Moses discovered this the hard way. He was an incredibly privileged, yet terribly torn, man. Sentenced to death at birth but rescued through the cunning of his mother and the compassion of a princess. Raised in the luxury of a palace while watching the victimization of his people right outside the window.
I can imagine him watching his people struggle under their burden, filling with righteous rage at the indignities being forced upon God’s chosen people. He knows something is terribly wrong and he’s trying to discover just how he fits into the horror that’s playing out before his very eyes. That’s the moment when he turns and sees a guard savagely beating one of the slaves.
And he snaps.
He looks both ways, sees no witnesses and kills the Egyptian. He buries the body and goes on, no one the wiser. The beating is over, the slave is rescued and everything is as it shoud be, right?
There’s just one little problem…
Moses looked both ways and saw no one, causing him to assume there were no witnesses. He never imagined how the actual slave he was rescuing would react. It never crossed Moses’ mind that he wouldn’t be thrilled. I mean, one minute he was helpless before the whip of his enslaver. The next minute, he was safely in the company of his savior. Who hadn’t blinked an eye at committing cold-blooded murder.

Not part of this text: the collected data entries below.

(** The [range] loop of [generateByteWriteGroupStringFromBytes]: [n] is
    [len(byteWriteGroup)], [i] the index of the head of [rest], [sb] the
    string builder ([WriteString] never fails). *)
Fixpoint byteWriteGroupRange (n i : Z) (rest : list byte) (sb : string) : string :=
  match rest with
  | [] => sb
  | b :: rest' =>
      let s := if i =? n - 1
               then sprintf_02X (byteValue b)
               else (sprintf_02X (byteValue b) ++ " ")%string in
      byteWriteGroupRange n (i + 1) rest' (sb ++ s)
  end.

Definition generateByteWriteGroupStringFromBytes (byteWriteGroup : list byte)
    : string :=
  byteWriteGroupRange (len byteWriteGroup) 0 byteWriteGroup EmptyString.

Definition writeCommandsToFillAppleMemorySegment (sourceBytes : list byte)
    (lineStartPad : string)
    (targetStartAddress sourceBytesStartPos writeByteCount : Z) : Out unit :=
  let memoryAddress := generateMemoryAddress targetStartAddress in
  let sourceBytesEndPos := int_add sourceBytesStartPos writeByteCount in
  let sourceBytesEndPos :=
    if sourceBytesEndPos >? len sourceBytes
    then len sourceBytes (* make sure we don't run off the end of sourceBytes *)
    else sourceBytesEndPos in
  byteWriteGroup <- liftR (slice sourceBytes sourceBytesStartPos sourceBytesEndPos) ;;
  let byteWriteGroupString := generateByteWriteGroupStringFromBytes byteWriteGroup in
  printf (lineStartPad ++ memoryAddress ++ ":" ++ byteWriteGroupString ++ CR).

(** Loop state of [writeCommandsToLoadDiskTrackToMemory], in the order of the
    declarations: [sourceBytesStartPos], [bytesWritten], [targetStartAddress],
    [firstCommand]. *)
Definition loadTrackBody (diskImage : list byte) (lineStartPad : string)
    (SEGMENT_SIZE : Z) (st : Z * Z * Z * bool) : Out (Z * Z * Z * bool) :=
  let '(sourceBytesStartPos, bytesWritten, targetStartAddress, firstCommand) := st in
  firstCommand <-
    (if firstCommand then
       (* ramp up the data stream with duplicated short writes *)
       writeCommandsToFillAppleMemorySegment diskImage lineStartPad targetStartAddress sourceBytesStartPos (int_sub SEGMENT_SIZE 8) ;;
       writeCommandsToFillAppleMemorySegment diskImage lineStartPad targetStartAddress sourceBytesStartPos (int_sub SEGMENT_SIZE 7) ;;
       writeCommandsToFillAppleMemorySegment diskImage lineStartPad targetStartAddress sourceBytesStartPos (int_sub SEGMENT_SIZE 6) ;;
       writeCommandsToFillAppleMemorySegment diskImage lineStartPad targetStartAddress sourceBytesStartPos (int_sub SEGMENT_SIZE 5) ;;
       writeCommandsToFillAppleMemorySegment diskImage lineStartPad targetStartAddress sourceBytesStartPos (int_sub SEGMENT_SIZE 4) ;;
       writeCommandsToFillAppleMemorySegment diskImage lineStartPad targetStartAddress sourceBytesStartPos (int_sub SEGMENT_SIZE 3) ;;
       writeCommandsToFillAppleMemorySegment diskImage lineStartPad targetStartAddress sourceBytesStartPos (int_sub SEGMENT_SIZE 2) ;;
       writeCommandsToFillAppleMemorySegment diskImage lineStartPad targetStartAddress sourceBytesStartPos (int_sub SEGMENT_SIZE 1) ;;
       writeCommandsToFillAppleMemorySegment diskImage lineStartPad targetStartAddress sourceBytesStartPos SEGMENT_SIZE ;;
       retO false
     else retO firstCommand) ;;
  writeCommandsToFillAppleMemorySegment diskImage lineStartPad targetStartAddress sourceBytesStartPos SEGMENT_SIZE ;;
  let targetStartAddress := int_add targetStartAddress SEGMENT_SIZE in
  let bytesWritten := int_add bytesWritten SEGMENT_SIZE in
  let sourceBytesStartPos := int_add sourceBytesStartPos SEGMENT_SIZE in
  retO (sourceBytesStartPos, bytesWritten, targetStartAddress, firstCommand).

Definition illegalTrackMessage (trackNum : Z) : string :=
  "illegal track number encountered: " ++ sprintf_d trackNum ++ LF.

(** [fuel] bounds the number of times the loop condition is evaluated. *)
Definition writeCommandsToLoadDiskTrackToMemory (fuel : nat)
    (diskImage : list byte) (trackNum SEGMENT_SIZE : Z) : Out unit :=
  if (trackNum <? 0x0) || (trackNum >? 0x22)
  then panicO (PanicMessage (illegalTrackMessage trackNum))
  else
    let diskImageWriteByteCount := 0x1000 in
    let sourceBytesStartPos := diskImageStartPosOfTrackSector trackNum 0x00 in
    let lineStartPad := generateLineStartPad in
    let bytesWritten := 0 in
    let targetStartAddress := 0x2000 in
    let firstCommand := true in
    whileO fuel
      (fun st => snd (fst (fst st)) <? diskImageWriteByteCount)
      (loadTrackBody diskImage lineStartPad SEGMENT_SIZE)
      (sourceBytesStartPos, bytesWritten, targetStartAddress, firstCommand) ;;
    retO tt.

Definition trackNumArray : list byte :=
  [ x00; x01; x02; x03; x04; x05; x06; x07; x08; x09; x0a; x0b; x0c; x0d; x0e; x0f;
    x10; x11; x12; x13; x14; x15; x16; x17; x18; x19; x1a; x1b; x1c; x1d; x1e; x1f;
    x20; x21; x22 ].

Definition clientProgram (trackNumByte : byte) : list byte :=
  [ xa9; x0c; (* load address of IOB for RWTS into A/Y *)
    xa0; x1c;
    x20; xd9; x03; (* call RWTS *)
    xb0; x12; (* break on error *)
    xa9; x0f; (* we are done after writing final sector *)
    xcd; x21; x0c;
    xf0; x0a; (* skip next iteration when done *)
    xee; x21; x0c; (* modify IOB : advance to write next sector *)
    xee; x25; x0c; (* modify IOB : advance to next memory page *)
    xf0; xe8; (* iterate *)
    xd0; xe6; (* iterate *)
    x60; (* return from client *)
    x00; (* break *)
    x01; x60; x01; x00; trackNumByte; x00; (* slot / drive / vol / track / sector *)
    x30; x0c; (* DCT address *)
    x00; x20; (* data buffer address (starts at 0x2000) *)
    x00; x00; x02; (* write *)
    x00; x00; x60; x01; (* actual volume / previous slot / drive *)
    x00; x00; x00; (* not used *)
    x00; x01; xef; xd8 ]. (* DCT table (constant) *)

(** Loop state of [writeCommandsToLoadRWTSClientProgramToMemory]:
    [sourceBytesStartPos], [bytesWritten], [targetStartAddress]. *)
Definition loadClientBody (clientProgram : list byte) (lineStartPad : string)
    (SEGMENT_SIZE : Z) (st : Z * Z * Z) : Out (Z * Z * Z) :=
  let '(sourceBytesStartPos, bytesWritten, targetStartAddress) := st in
  writeCommandsToFillAppleMemorySegment clientProgram lineStartPad targetStartAddress sourceBytesStartPos SEGMENT_SIZE ;;
  let targetStartAddress := int_add targetStartAddress SEGMENT_SIZE in
  let bytesWritten := int_add bytesWritten SEGMENT_SIZE in
  let sourceBytesStartPos := int_add sourceBytesStartPos SEGMENT_SIZE in
  retO (sourceBytesStartPos, bytesWritten, targetStartAddress).

Definition writeCommandsToLoadRWTSClientProgramToMemory (fuel : nat)
    (trackNum SEGMENT_SIZE : Z) : Out unit :=
  trackNumByte <- liftR (getIndex trackNumArray trackNum) ;;
  let clientProgram := clientProgram trackNumByte in
  let clientWriteByteCount := len clientProgram in
  let sourceBytesStartPos := 0 in
  let lineStartPad := generateLineStartPad in
  let bytesWritten := 0 in
  let targetStartAddress := 0x0C00 in
  whileO fuel
    (fun st => snd (fst st) <? clientWriteByteCount)
    (loadClientBody clientProgram lineStartPad SEGMENT_SIZE)
    (sourceBytesStartPos, bytesWritten, targetStartAddress) ;;
  retO tt.

Definition executeClient (trackNum : Z) : Out unit :=
  fprintf_stderr ("executing binary client program to write track "
                  ++ sprintf_d trackNum ++ LF) ;;
  let lineStartPad := generateLineStartPad in
  printf (lineStartPad ++ "C00G" ++ CR).

(** * Vocabulary of the statements

    The definitions below are not part of the program: they name what the
    properties talk about.  The [spec_] definitions spell out the output
    the specification describes, to be compared with what the embedded
    functions write. *)

(** ** Sectors *)

(** Offset of a sector in the image, as a list index. *)
Definition sectorPos (t s : Z) : nat := Z.to_nat (4096 * t + 256 * s).

(** The physical sector ordering written by the reordering pass, as listed
    in the comment above [convertDiskImageFromProdosOrderToDos33Order]. *)
Definition SectorOrderMapping : list Z :=
  [0x00; 0x0E; 0x0D; 0x0C; 0x0B; 0x0A; 0x09; 0x08;
   0x07; 0x06; 0x05; 0x04; 0x03; 0x02; 0x01; 0x0F].

(** Which sector's content ends up in sector [s]. *)
Definition sectorOrder (s : Z) : Z := nth (Z.to_nat s) SectorOrderMapping s.

(** The 256 bytes of sector [s] of track [t]. *)
Definition sectorBytes (img : list byte) (t s : Z) : list byte :=
  take 256 (drop (sectorPos t s) img).

(** One rotation group of the track loop: sector [a] goes to the scratch
    buffer, sector [b] is copied over sector [a], the buffer is written to
    sector [b]. *)
Definition rotationGroup (buf img : list byte) (t a b : Z)
    : Result (list byte * list byte) :=
  let* buf := readSectorDataToBuffer buf img t a in
  let* img := copySectorDataInImage img t b a in
  let* img := writeSectorDataFromBuffer buf img t b in
  Ok (buf, img).

(** The pairs of sectors that trade places. *)
Definition sectorPairs : list (Z * Z) :=
  [(1, 14); (2, 13); (3, 12); (4, 11); (5, 10); (6, 9); (7, 8)].

(** ** Text *)

(** Every character of [s] passes the test [p]. *)
Fixpoint allChars (p : ascii -> bool) (s : string) : bool :=
  match s with
  | EmptyString => true
  | String c s' => p c && allChars p s'
  end.

(** The digits of [%X]. *)
Definition upperHexDigits : string := "0123456789ABCDEF".

Definition isUpperHexDigit (c : ascii) : bool :=
  existsb (Ascii.eqb c) (list_ascii_of_string upperHexDigits).

(** Reading upper-case hexadecimal text back. *)
Definition hexDigitValue (c : ascii) : Z :=
  match String.index 0 (String c EmptyString) upperHexDigits with
  | Some n => Z.of_nat n
  | None => 0
  end.

Fixpoint hexValueFrom (acc : Z) (s : string) : Z :=
  match s with
  | EmptyString => acc
  | String c s' => hexValueFrom (16 * acc + hexDigitValue c) s'
  end.

Definition hexValue (s : string) : Z := hexValueFrom 0 s.

(** Two-digit groups separated by single spaces. *)
Definition hexBytes (bytes : list byte) : string :=
  String.concat " " (map (fun b => sprintf_02X (byteValue b)) bytes).

(** ** Commands *)

(** [count] bytes of [src] from offset [pos], fewer if [src] ends before. *)
Definition segment (src : list byte) (pos count : Z) : list byte :=
  take (Z.to_nat count) (drop (Z.to_nat pos) src).

(** The text of the command that stores [bytes] at [addr]. *)
Definition commandLine (addr : Z) (bytes : list byte) : string :=
  (generateLineStartPad ++ generateMemoryAddress addr ++ ":" ++ hexBytes bytes ++ CR)%string.

(** The ramp: the first chunk's offset and the address 0x2000, with
    [s - 8], ..., [s] bytes. *)
Definition spec_rampPayloads (img : list byte) (t s : Z) : list (list byte) :=
  map (fun k => segment img (4096 * t) (s - 8 + Z.of_nat k)) (seq 0 9).

Definition spec_rampCommands (img : list byte) (t s : Z) : list string :=
  map (commandLine 0x2000) (spec_rampPayloads img t s).

(** The steady state: payload [i] is the [s] bytes at offset [4096 t + i s]
    of the image, and command [i] stores it at address [0x2000 + i s]. *)
Definition spec_mainPayloads (img : list byte) (t s : Z) : list (list byte) :=
  map (fun i => segment img (4096 * t + Z.of_nat i * s) s)
      (seq 0 (Z.to_nat (4096 / s))).

Definition spec_mainCommands (img : list byte) (t s : Z) : list string :=
  imap (fun i payload => commandLine (0x2000 + Z.of_nat i * s) payload)
       (spec_mainPayloads img t s).

(** The loop conditions of the two loaders. *)
Definition loadTrackCond (st : Z * Z * Z * bool) : bool :=
  snd (fst (fst st)) <? 0x1000.

(** Offset of the track number in the client program (the IOB track field,
    assembled at 0x0C20). *)
Definition trackParameterOffset : nat := 32.

(** Number of fill commands for [total] bytes in segments of [s]. *)
Definition segmentCount (total s : Z) : nat := Z.to_nat ((total + s - 1) / s).

(** The client program in segments of [s] bytes, stored from 0x0C00 on. *)
Definition spec_clientPayloads (prog : list byte) (s : Z) : list (list byte) :=
  map (fun i => segment prog (Z.of_nat i * s) s) (seq 0 (segmentCount (len prog) s)).

Definition spec_clientCommands (prog : list byte) (s : Z) : list string :=
  imap (fun i payload => commandLine (0x0C00 + Z.of_nat i * s) payload)
       (spec_clientPayloads prog s).

Definition loadClientCond (total : Z) (st : Z * Z * Z) : bool :=
  snd (fst st) <? total.

(** ** Lines and failures *)

(** Neither a carriage return nor a line feed. *)
Definition notLineBreak (c : ascii) : bool :=
  negb (Ascii.eqb c (ascii_of_nat 13)) && negb (Ascii.eqb c (ascii_of_nat 10)).

(** The characters of a command after the pad. *)
Definition isCommandChar (c : ascii) : bool :=
  isUpperHexDigit c || Ascii.eqb c " " || Ascii.eqb c ":" || Ascii.eqb c "G".

(** A line of the primary output: the pad, a body without line breaks, one
    carriage return. *)
Definition wellFormedLine (text : string) : Prop :=
  exists body, text = (generateLineStartPad ++ body ++ CR)%string
               /\ allChars notLineBreak body = true.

It wasn’t self-defense. It wasn’t even a daring rescue. Moses looked one way, then the other, calculated his risk of getting caught and moved in for the kill. Ultimately, ending the fight was obviously the right thing to do, but it’s equally obvious that jumping to murder wasn’t.
And so, at that moment, the slave knew only one thing… Moses believed the end justified the means and would do whatever was necessary to achieve his desired result.
And the slave’s burning question was, “Just how long will it be till Moses needs me out of the way to get what he wants?”
Remember this… If you’re willing to murder an enemy to achieve your goal, you’ll eventually be willing to betray a friend.
The trust of your friends largely depends on how ruthless you are with your enemies.
What’s your reputation?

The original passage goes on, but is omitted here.